Tonya Plank

Author, Dancer and Public Interest Lawyer


Tag Archive for 'Larry Keigwin'

DANCING WITH THE STARS BRINGS ON THE NEW DANCES: LAMBADA, TWO-STEP, CHARLESTON AND BOLERO

I’ve never really learned any of these dances (other than some Charleston in Lindy Hop class) so I’m not sure if I can judge them properly, but I’ll try.

Chuck and Anna’s Two-Step: I thought he did well at some of it– particularly when he kicked in back and slapped opposite hand to opposite foot — but other than that, it seemed like he was walking most of the time, while she was giving her steps more flair. Social dancing is basically walking with attitude but much of his performance here was just walking.

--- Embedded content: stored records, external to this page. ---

(* ===== verification/_CoqProject ===== *)
-Q . S2P
Prelude.v
CMem.v
CFormat.v
RalPrimitives.v
RalState.v
RalPrint.v
RalSend.v
RalConfirm.v
RalRecv.v
MihSpec.v
RalMessages.v
RalBehaviour.v
RalDispatch.v
RalSystem.v
MosOptions.v
Dhc6Timers.v
Base64.v
NlMsg.v
NlProofs.v
NlUse.v
BindingStates.v
V6Addr.v
LeaseDb.v
LeaseLaws.v
LeaseRefs.v
LeaseDrop.v
LeasePool.v
LeaseInv.v
LeaseMoves.v
LeaseOps.v
LeaseIa.v
LeaseCleanup.v
LeaseTimeout.v
LeaseAdd.v
LeaseCreate.v
LeaseTry.v
LeaseLoad.v
LeaseSystem.v
LeaseClaims.v
FailoverLeases.v
V4State.v
V4Queues.v
V4Leases.v
V4Machine.v
V4Handlers.v
V4Chain.v
V4Laws.v
V4Frames.v
V4Lists.v
V4Moves.v
V4Pending.v
V4Sending.v
V4System.v
V4Tables.v
V4Spared.v
V4Service.v
V4Timers.v
V4Claims.v
V4Wire.v
V4WireProofs.v
V4WireClaims.v
V4Pair.v
V4Serve.v
V4ServeProofs.v
V4Allocate.v
V4ServeClaims.v
V4Answers.v
V4Ack.v
V4AckProofs.v
V4AckClaims.v
DhcpClient.v
DhcpClientProofs.v
DhcpClientClaims.v
(** ** Checking all bytes *)

Definition all_bytes : list Z := map Z.of_nat (seq 0 256).

(** A decidable property of all bytes, by computation. *)
Lemma byte_forall (P : Z -> bool) b : forallb P all_bytes = true -> byte_ok b -> P b = true.
Proof.
  intros HP Hb. rewrite forallb_forall in HP. apply HP. unfold all_bytes, byte_ok in *.
  apply in_map_iff. exists (Z.to_nat b). split; [lia|]. apply in_seq. lia.
Qed.

(** ** Bytes without NUL *)

Definition nonul (l : list Z) : Prop := Forall (fun b => b <> 0) l.

#[export] Instance nonul_dec l : Decision (nonul l).
Proof. unfold nonul. apply _. Defined.

Lemma nonul_app l l' : nonul l -> nonul l' -> nonul (l ++ l').
Proof. unfold nonul. intros. by apply Forall_app. Qed.

Lemma splice_app bs l1 l2 l3 :
  length l2 = length bs -> splice (length l1) bs (l1 ++ l2 ++ l3) = Some (l1 ++ bs ++ l3).
Proof.
  intros Hl. unfold splice. rewrite !length_app, Hl, (proj2 (Nat.leb_le _ _)) by lia.
  rewrite take_app_length. rewrite (app_assoc l1 l2 l3), drop_app_length' by (rewrite length_app; lia). reflexivity.
Qed.

Lemma splice_None off bs l : (length l < off + length bs)%nat -> splice off bs l = None.
Proof. intros. unfold splice. rewrite (proj2 (Nat.leb_gt _ _)); auto. Qed.

(** ** Buffers written from the front *)

(** A buffer of [n] bytes of which the first ones are [done]. *)
Definition holds (n : nat) (done buf : list Z) : Prop :=
  exists rest, buf = (done ++ rest)%list /\ length buf = n.

Lemma holds_nil buf : holds (length buf) [] buf.
Proof. exists buf. split; reflexivity. Qed.

Lemma splice_one n done buf c :
  holds n done buf -> (length done < n)%nat ->
  exists buf', splice (length done) [c] buf = Some buf' /\ holds n (done ++ [c]) buf'.
Proof.
  intros (rest & -> & Hn) Hl. rewrite length_app in Hn. destruct rest as [|x rest]; simpl in Hn; [lia|].
  change (x :: rest) with ([x] ++ rest)%list. rewrite splice_app by reflexivity.
  eexists. split; [reflexivity|]. exists rest. split; [by rewrite <- app_assoc|].
  rewrite !length_app. simpl. lia.
Qed.

(** ** Lists, three elements at a time *)

Lemma list_ind3 {A} (P : list A -> Prop) :
  P [] -> (forall a, P [a]) -> (forall a b, P [a; b]) -> (forall a b c l, P l -> P (a :: b :: c :: l)) ->
  forall l, P l.
Proof.
  intros H0 H1 H2 H3. fix IH 1. intros [|a [|b [|c l]]]; [exact H0 | apply H1 | apply H2 | apply H3, IH].
Qed.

Mark and Melissa’s Charlie Chaplinesque Charleston was absolute brilliance. Wow. That was her best dance by far. Her steps were so perfect, her little bounce spot-on, her character acting perfect, and even the lifts were marvelous. Often non-pro female dancers’ difficulty with the lifts stems from not being able to hold yourself properly in the air, not having the correct shaping (since you don’t realize how hard it is to maintain proper shape with no floor beneath you), but her shapes up there were excellent. I’m so impressed!

Natalie and Alec’s Bolero: Well, given their angst-filled practice it went a lot better than I was expecting.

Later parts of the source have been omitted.